#### Record set

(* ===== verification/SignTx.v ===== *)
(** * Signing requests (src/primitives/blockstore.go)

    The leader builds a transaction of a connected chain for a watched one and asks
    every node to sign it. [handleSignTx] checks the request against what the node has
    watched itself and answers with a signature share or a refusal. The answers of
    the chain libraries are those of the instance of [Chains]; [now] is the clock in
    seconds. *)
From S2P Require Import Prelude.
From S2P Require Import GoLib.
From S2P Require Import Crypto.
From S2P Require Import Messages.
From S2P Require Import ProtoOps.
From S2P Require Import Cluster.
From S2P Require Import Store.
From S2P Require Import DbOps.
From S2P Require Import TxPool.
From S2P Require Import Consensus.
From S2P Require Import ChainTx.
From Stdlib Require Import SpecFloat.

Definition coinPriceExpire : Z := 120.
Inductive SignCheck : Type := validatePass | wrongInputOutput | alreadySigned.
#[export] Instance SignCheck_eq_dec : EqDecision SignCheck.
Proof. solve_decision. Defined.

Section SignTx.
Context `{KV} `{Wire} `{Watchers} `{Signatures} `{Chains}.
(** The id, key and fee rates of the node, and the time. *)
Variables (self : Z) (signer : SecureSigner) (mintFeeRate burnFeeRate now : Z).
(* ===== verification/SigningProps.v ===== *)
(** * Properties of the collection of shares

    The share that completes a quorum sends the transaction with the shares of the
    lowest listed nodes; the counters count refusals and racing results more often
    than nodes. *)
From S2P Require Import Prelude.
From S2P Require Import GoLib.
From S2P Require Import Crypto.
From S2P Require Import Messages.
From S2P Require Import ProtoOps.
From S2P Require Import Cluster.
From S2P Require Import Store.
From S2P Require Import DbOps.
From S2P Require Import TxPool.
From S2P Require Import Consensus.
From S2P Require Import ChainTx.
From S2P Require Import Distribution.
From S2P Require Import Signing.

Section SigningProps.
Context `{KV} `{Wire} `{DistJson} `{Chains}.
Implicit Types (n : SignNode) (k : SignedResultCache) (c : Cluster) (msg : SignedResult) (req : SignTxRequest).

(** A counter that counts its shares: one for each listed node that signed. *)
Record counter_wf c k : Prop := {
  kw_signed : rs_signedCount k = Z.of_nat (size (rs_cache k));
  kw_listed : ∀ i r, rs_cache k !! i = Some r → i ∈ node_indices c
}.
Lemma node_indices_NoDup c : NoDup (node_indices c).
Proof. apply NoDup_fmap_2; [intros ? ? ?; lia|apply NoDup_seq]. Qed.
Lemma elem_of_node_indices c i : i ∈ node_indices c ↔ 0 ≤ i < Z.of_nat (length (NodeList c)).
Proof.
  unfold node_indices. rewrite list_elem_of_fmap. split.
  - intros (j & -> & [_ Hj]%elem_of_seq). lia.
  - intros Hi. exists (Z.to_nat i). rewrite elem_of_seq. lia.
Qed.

########
#### Record set

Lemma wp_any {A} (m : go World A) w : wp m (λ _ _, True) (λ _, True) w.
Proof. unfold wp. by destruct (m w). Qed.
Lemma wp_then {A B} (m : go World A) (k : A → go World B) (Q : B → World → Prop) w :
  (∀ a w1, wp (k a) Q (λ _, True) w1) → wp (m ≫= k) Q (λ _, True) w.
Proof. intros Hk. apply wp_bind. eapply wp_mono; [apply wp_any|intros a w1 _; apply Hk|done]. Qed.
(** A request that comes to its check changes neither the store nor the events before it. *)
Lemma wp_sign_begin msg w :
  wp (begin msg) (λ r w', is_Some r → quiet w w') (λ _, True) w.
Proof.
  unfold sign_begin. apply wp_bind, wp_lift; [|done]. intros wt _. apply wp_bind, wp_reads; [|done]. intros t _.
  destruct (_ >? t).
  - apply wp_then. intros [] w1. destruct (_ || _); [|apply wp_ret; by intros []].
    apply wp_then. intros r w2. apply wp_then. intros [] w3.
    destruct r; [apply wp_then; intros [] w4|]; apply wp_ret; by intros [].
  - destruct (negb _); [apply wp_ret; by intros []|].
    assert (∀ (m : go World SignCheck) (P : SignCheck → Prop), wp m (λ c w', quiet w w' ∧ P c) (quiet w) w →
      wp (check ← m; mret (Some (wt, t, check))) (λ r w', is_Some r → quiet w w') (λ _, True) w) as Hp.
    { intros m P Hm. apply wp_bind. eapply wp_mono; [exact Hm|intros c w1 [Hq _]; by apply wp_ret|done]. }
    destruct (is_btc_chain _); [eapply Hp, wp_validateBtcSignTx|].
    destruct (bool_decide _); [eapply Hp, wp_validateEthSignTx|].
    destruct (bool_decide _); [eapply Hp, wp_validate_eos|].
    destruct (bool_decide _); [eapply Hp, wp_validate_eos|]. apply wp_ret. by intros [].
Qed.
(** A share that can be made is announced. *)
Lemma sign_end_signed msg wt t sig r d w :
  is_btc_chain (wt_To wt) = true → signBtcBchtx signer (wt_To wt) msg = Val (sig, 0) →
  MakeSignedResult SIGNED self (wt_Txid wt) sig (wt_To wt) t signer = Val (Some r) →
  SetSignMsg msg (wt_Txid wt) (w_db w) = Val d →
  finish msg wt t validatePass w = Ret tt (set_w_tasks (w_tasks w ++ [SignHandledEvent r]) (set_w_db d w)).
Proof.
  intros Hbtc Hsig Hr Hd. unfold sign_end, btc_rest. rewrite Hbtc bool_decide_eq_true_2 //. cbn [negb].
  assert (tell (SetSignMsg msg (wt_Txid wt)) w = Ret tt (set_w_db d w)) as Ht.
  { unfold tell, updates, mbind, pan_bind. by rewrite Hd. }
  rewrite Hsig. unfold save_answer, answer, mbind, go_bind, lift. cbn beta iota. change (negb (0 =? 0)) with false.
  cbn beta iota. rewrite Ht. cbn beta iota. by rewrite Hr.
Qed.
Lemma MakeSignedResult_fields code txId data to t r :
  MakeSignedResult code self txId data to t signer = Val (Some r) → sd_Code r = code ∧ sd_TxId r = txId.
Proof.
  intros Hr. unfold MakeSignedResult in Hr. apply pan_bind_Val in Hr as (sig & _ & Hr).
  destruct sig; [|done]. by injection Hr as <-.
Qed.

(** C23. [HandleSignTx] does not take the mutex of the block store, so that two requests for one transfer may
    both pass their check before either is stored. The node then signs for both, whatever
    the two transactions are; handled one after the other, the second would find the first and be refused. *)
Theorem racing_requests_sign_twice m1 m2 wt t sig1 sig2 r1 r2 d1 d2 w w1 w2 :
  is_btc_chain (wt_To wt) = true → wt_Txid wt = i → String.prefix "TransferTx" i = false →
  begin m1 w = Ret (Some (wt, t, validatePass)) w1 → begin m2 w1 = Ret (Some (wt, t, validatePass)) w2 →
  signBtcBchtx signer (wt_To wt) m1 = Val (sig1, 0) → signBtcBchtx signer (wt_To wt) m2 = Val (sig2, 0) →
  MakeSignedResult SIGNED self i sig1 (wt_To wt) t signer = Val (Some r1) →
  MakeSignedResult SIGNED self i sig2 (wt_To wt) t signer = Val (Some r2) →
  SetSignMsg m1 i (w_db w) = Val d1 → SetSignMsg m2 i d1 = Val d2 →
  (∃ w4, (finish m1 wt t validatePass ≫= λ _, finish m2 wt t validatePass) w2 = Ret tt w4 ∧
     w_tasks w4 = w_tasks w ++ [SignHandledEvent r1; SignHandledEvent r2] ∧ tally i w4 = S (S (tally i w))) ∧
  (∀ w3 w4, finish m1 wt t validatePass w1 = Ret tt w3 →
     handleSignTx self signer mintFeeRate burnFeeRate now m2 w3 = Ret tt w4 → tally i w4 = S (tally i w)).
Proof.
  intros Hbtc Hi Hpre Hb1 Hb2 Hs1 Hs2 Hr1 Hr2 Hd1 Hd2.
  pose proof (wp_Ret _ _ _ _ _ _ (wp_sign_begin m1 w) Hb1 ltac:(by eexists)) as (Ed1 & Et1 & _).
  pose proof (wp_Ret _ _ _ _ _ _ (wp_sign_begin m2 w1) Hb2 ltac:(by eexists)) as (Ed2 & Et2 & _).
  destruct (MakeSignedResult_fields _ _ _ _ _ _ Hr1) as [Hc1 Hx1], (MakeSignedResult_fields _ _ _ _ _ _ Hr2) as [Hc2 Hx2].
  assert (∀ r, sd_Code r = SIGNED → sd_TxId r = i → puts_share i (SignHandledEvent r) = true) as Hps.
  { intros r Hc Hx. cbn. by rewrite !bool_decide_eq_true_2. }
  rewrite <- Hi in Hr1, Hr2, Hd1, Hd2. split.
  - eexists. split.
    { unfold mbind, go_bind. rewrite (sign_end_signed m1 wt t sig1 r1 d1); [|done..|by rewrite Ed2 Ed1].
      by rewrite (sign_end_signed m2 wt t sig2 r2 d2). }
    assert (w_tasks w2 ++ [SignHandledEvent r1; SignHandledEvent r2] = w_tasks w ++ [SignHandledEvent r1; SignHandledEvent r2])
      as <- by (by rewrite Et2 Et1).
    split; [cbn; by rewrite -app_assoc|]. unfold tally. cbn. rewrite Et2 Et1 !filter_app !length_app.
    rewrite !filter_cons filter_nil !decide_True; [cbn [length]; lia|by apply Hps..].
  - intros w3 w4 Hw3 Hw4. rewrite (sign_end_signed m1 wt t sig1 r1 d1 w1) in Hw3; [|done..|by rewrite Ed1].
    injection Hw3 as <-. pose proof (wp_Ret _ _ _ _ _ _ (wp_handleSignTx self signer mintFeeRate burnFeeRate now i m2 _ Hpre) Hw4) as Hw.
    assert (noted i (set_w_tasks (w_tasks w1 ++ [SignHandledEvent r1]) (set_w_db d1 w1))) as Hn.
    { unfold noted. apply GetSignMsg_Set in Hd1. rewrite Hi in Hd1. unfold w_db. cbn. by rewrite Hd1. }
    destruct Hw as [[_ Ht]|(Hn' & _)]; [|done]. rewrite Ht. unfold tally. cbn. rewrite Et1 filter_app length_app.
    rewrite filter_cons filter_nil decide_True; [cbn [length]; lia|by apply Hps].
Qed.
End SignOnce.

########

§ **What the task asks**: Please show every line above that includes the word "split".

§ **Response to the exercise**:
  unfold node_indices. rewrite list_elem_of_fmap. split.
  rewrite <- Hi in Hr1, Hr2, Hd1, Hd2. split.
  - eexists. split.
    split; [cbn; by rewrite -app_assoc|]. unfold tally. cbn. rewrite Et2 Et1 !filter_app !length_app.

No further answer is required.